Either it’s from one side telling us we’re selfish and unfulfilled, or you have another side mocking mothers preaching that we are constantly living our best lives without the burden of being caretakers. And you know what? The truth is it’s somewhat in between.
Here, at 35, I’m on the dock waving to the “mother ship” that I will likely never have kids— something I pretty much knew in my 20s. And not because I hate kids and babies. In fact, I love kids and babies (and usually they love me!). Besides being a comedian and a writer, the only other job I ever loved was being a nanny of a family of four kids, who are older now (and one of them I got a job at Fox Weather) and I love the whole family dearly, considering them kin. Pursing comedy and being an artist, I knew, would mean sacrifices. Additionally, I’m a guarded person with trust issues and struggled (or still do?) with intimacy. Still, I figured if I met the right man, perhaps a family would happen, and it never did. I was never going to settle for not being in love. I’ve watched too many luke warm couples delve into comfortable but not good relationships and I’d rather be alone than lonely in a relationship. Additionally, I found out in my 20s that I have polycystic ovaries and bearing children would be troublesome for me. So I needed to accept that being a mother might not ever be in the cards for me.
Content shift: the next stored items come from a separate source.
(** On 64-bit operands, [a & ~m] clears in [a] the bits set in [m]. *)
Lemma land_not64 a m : 0 <= a < 2 ^ 64 -> Z.land a (not64 m) = Z.land a (Z.lnot m).
Proof.
  intros Ha. apply Z.bits_inj'. intros n Hn.
  rewrite !Z.land_spec. unfold not64.
  destruct (decide (n < 64)) as [Hlt|Hge].
  - rewrite Z.lxor_spec, Z.ones_spec_low, Z.lnot_spec by lia.
    by rewrite xorb_true_r.
  - by rewrite (testbit_above_64 a n) by lia.
Qed.

(** Masking with [~(2^k - 1)] rounds down to a multiple of [2^k]. *)
Lemma land_lnot_pow2_mask a k : 0 <= k -> Z.land a (Z.lnot (2 ^ k - 1)) = a - a mod 2 ^ k.
Proof.
  intros Hk.
  rewrite <- Z.ldiff_land.
  replace (2 ^ k - 1) with (Z.ones k) by (rewrite Z.ones_equiv; lia).
  rewrite Z.ldiff_ones_r, Z.shiftl_mul_pow2, Z.shiftr_div_pow2 by done.
  pose proof (Z.div_mod a (2 ^ k)). lia.
Qed.

Lemma land_pow2_mask a k : 0 <= k -> Z.land a (2 ^ k - 1) = a mod 2 ^ k.
Proof.
  intros Hk.
  replace (2 ^ k - 1) with (Z.ones k) by (rewrite Z.ones_equiv; lia).
  by apply Z.land_ones.
Qed.

Lemma pow2_alignment_range k : 0 <= k < 8 -> 1 <= 2 ^ k <= 128.
Proof.
  intros Hk. split.
  - assert (0 < 2 ^ k) by (apply Z.pow_pos_nonneg; lia). lia.
  - change 128 with (2 ^ 7). apply Z.pow_le_mono_r; lia.
Qed.

Lemma alignTo_4096_multiple v : (4096 | alignTo v 4096).
Proof. unfold alignTo. by apply Z.divide_factor_r. Qed.

Lemma alignTo_4096_range v : 0 <= alignTo v 4096 < 2 ^ 64 - 4095.
Proof.
  unfold alignTo. pose proof (wrap64_range (v + 4096 - 1)) as Hr.
  pose proof (Z.div_mod (wrap64 (v + 4096 - 1)) 4096).
  pose proof (Z.mod_pos_bound (wrap64 (v + 4096 - 1)) 4096).
  assert (0 <= wrap64 (v + 4096 - 1) / 4096) by (apply Z.div_pos; lia).
  assert (wrap64 (v + 4096 - 1) / 4096 < 2 ^ 52).
  { apply Z.div_lt_upper_bound; [lia|]. change (4096 * 2 ^ 52) with (2 ^ 64). lia. }
  change (2 ^ 64) with (4096 * 2 ^ 52). lia.
Qed.
Definition emit (e : Event) : M unit := fun w => (Ok tt, logEvent e w).

Section Effects.
Context (env : Env).

(** [axios.get] and [axios.post]: the result is [response.data]. *)
Definition axios (r : Request) : M JsVal :=
  fun w =>
    let w' := tickWorld (logEvent (EvHttp r) w) in
    match http env (ticks w) r with
    | Response d => (Ok d, w')
    | Rejected e => (Throw e, w')
    end.

(** [new Date().toISOString()] *)
Definition now : M string :=
  fun w => (Ok (clock env (ticks w)), tickWorld w).

(** [this.delay(ms)] *)
Definition delay (ms : Q) : M unit := emit (EvDelay ms).

(** [200 + Math.random() * 300]: [Math.random()] is a number from 0 up
    to, but not including, 1, here the oracle's number modulo 1; the sum
    is any number from 200 up to, but not including, 500. *)
Definition randomDelay : M Q :=
  fun w => (Ok (200 + Js.fraction (random env (ticks w)) * 300)%Q, tickWorld w).

End Effects.

(** ** Database.js *)

(** The [filters] object of [queryPackages]: a property is [None] when it
    is [undefined]. *)
Record Filters := mkFilters {
  filter_package : option string;
  filter_version : option string;
  filter_ecosystem : option string
}.

Module Database.

(** [WHERE name = ? AND version = ? AND ecosystem = ?] *)
Definition sameKey (e n v : string) (r : Row) : bool :=
  String.eqb (row_name r) n && String.eqb (row_version r) v
  && String.eqb (row_ecosystem r) e.

(** [JSON.parse(JSON.stringify(d))]: a property whose value is [undefined]
    is dropped. *)
Definition jsonDocumentation (d : Documentation) : Documentation :=
  mkDoc (doc_url d)
        (match doc_content d with Some JUndef => None | c => c end)
        (doc_crawled_at d) (doc_source d) (doc_note d) (doc_error d).

(** The row written for [packageData], with
    [JSON.stringify(packageData.documentation || {})] read back. *)
Definition rowOf (id : Z) (p : PackageData) : Row :=
  mkRow id (pkg_ecosystem p) (pkg_name p) (pkg_version p) (pkg_source p)
        (pkg_description p)
        (Some (jsonDocumentation
                 (match pkg_documentation p with Some d => d | None => emptyDoc end)))
        (pkg_manifestPath p) (pkg_isDevDependency p) (pkg_lastUpdated p).

(** BSON has no [undefined]: the driver writes [null] for it. *)
Definition bsonValue (v : JsVal) : JsVal :=
  match v with
  | JUndef => JNull
  | _ => v
  end.

Definition bsonDocumentation (d : Documentation) : Documentation :=
  mkDoc (doc_url d) (option_map bsonValue (doc_content d))
        (doc_crawled_at d) (doc_source d) (doc_note d) (doc_error d).

(** The document that [$set: {...packageData, lastUpdated: new Date(...)}]
    makes of the document with [_id] [id]. *)
Definition documentOf (id : Z) (p : PackageData) : Row :=
  mkRow id (pkg_ecosystem p) (pkg_name p) (pkg_version p) (pkg_source p)
        (bsonValue (pkg_description p))
        (option_map bsonDocumentation (pkg_documentation p))
        (pkg_manifestPath p) (pkg_isDevDependency p) (pkg_lastUpdated p).

(** [INSERT OR REPLACE INTO packages ...] under
    [UNIQUE(ecosystem, name, version)] and
    [id INTEGER PRIMARY KEY AUTOINCREMENT]: the rows in conflict are
    deleted, the new row gets the next rowid and goes last.  The result is
    [this.lastID]. *)
Definition insertOrReplace (p : PackageData) (d : DbState) : Z * DbState :=
  let id := lastId d + 1 in
  (id,
   mkDb (List.filter
           (fun r => negb (sameKey (pkg_ecosystem p) (pkg_name p) (pkg_version p) r))
           (rows d)
         ++ [rowOf id p])
        id).

(** The first document the filter matches is updated in place. *)
Fixpoint updateFirst (key : Row -> bool) (p : PackageData) (rs : list Row)
  : option (list Row) :=
  match rs with
  | [] => None
  | r :: rest =>
      if key r then Some (documentOf (row_id r) p :: rest)
      else option_map (cons r) (updateFirst key p rest)
  end.

(** [updateOne({ecosystem, name, version}, {$set: ...}, {upsert: true})] *)
Definition updateOneUpsert (p : PackageData) (d : DbState) : StoreResult * DbState :=
  match updateFirst (sameKey (pkg_ecosystem p) (pkg_name p) (pkg_version p)) p (rows d) with
  | Some rs => (UpdateResult 1 None, mkDb rs (lastId d))
  | None =>
      let id := lastId d + 1 in
      (UpdateResult 0 (Some id), mkDb (rows d ++ [documentOf id p]) id)
  end.

(** [SELECT * FROM packages WHERE ...] through [connection.get], and
    [findOne({name, version, ecosystem})]: the first match or nothing. *)
Definition selectOne (n v e : string) (d : DbState) : option Row :=
  List.find (sameKey e n v) (rows d).

(** [if (filters.x) { sql += ' AND x = ?' }] *)
Definition condition (f : option string) (col : Row -> string) (r : Row) : bool :=
  match f with
  | Some s => if String.eqb s "" then true else String.eqb (col r) s
  | None => true
  end.

Definition matches (f : Filters) (r : Row) : bool :=
  condition (filter_package f) row_name r
  && condition (filter_version f) row_version r
  && condition (filter_ecosystem f) row_ecosystem r.

(** [ORDER BY name, version] with the default (binary) collation. *)
Definition rowLeb (a b : Row) : bool :=
  match String.compare (row_name a) (row_name b) with
  | Lt => true
  | Gt => false
  | Eq => String.leb (row_version a) (row_version b)
  end.

Definition rowLe (a b : Row) : Prop := rowLeb a b = true.

#[global] Instance rowLe_dec : RelDecision rowLe :=
  fun a b => decide (rowLeb a b = true).

(** [SELECT * FROM packages WHERE 1=1 ... ORDER BY name, version] through
    [connection.all], and [find(query).sort({name: 1, version: 1})].  The
    order of rows that agree on name and version is left open by both; the
    sort used here is one admissible choice. *)
Definition selectAll (f : Filters) (d : DbState) : list Row :=
  merge_sort rowLe (List.filter (matches f) (rows d)).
Because my siblings, cousins and friends have little ones, I get my fix when it comes to being a maternal figure. I’m extremely close to my nephews and niece and love them more than anything. But I also do love the freedom of doing whatever the fuck I want, when I want.
I love not answering to anyone and traveling on whims. I love making plans and canceling them. I love having an unconventional life and being an artist and a weirdo. I love not having to go to PTA meetings and getting fucked up. I love sleeping as much as I want. I love having as many or as little responsibilities as I choose. I love having the time to stay in shape. I love changing my fate. I love knowing I can run away when I get the urge to.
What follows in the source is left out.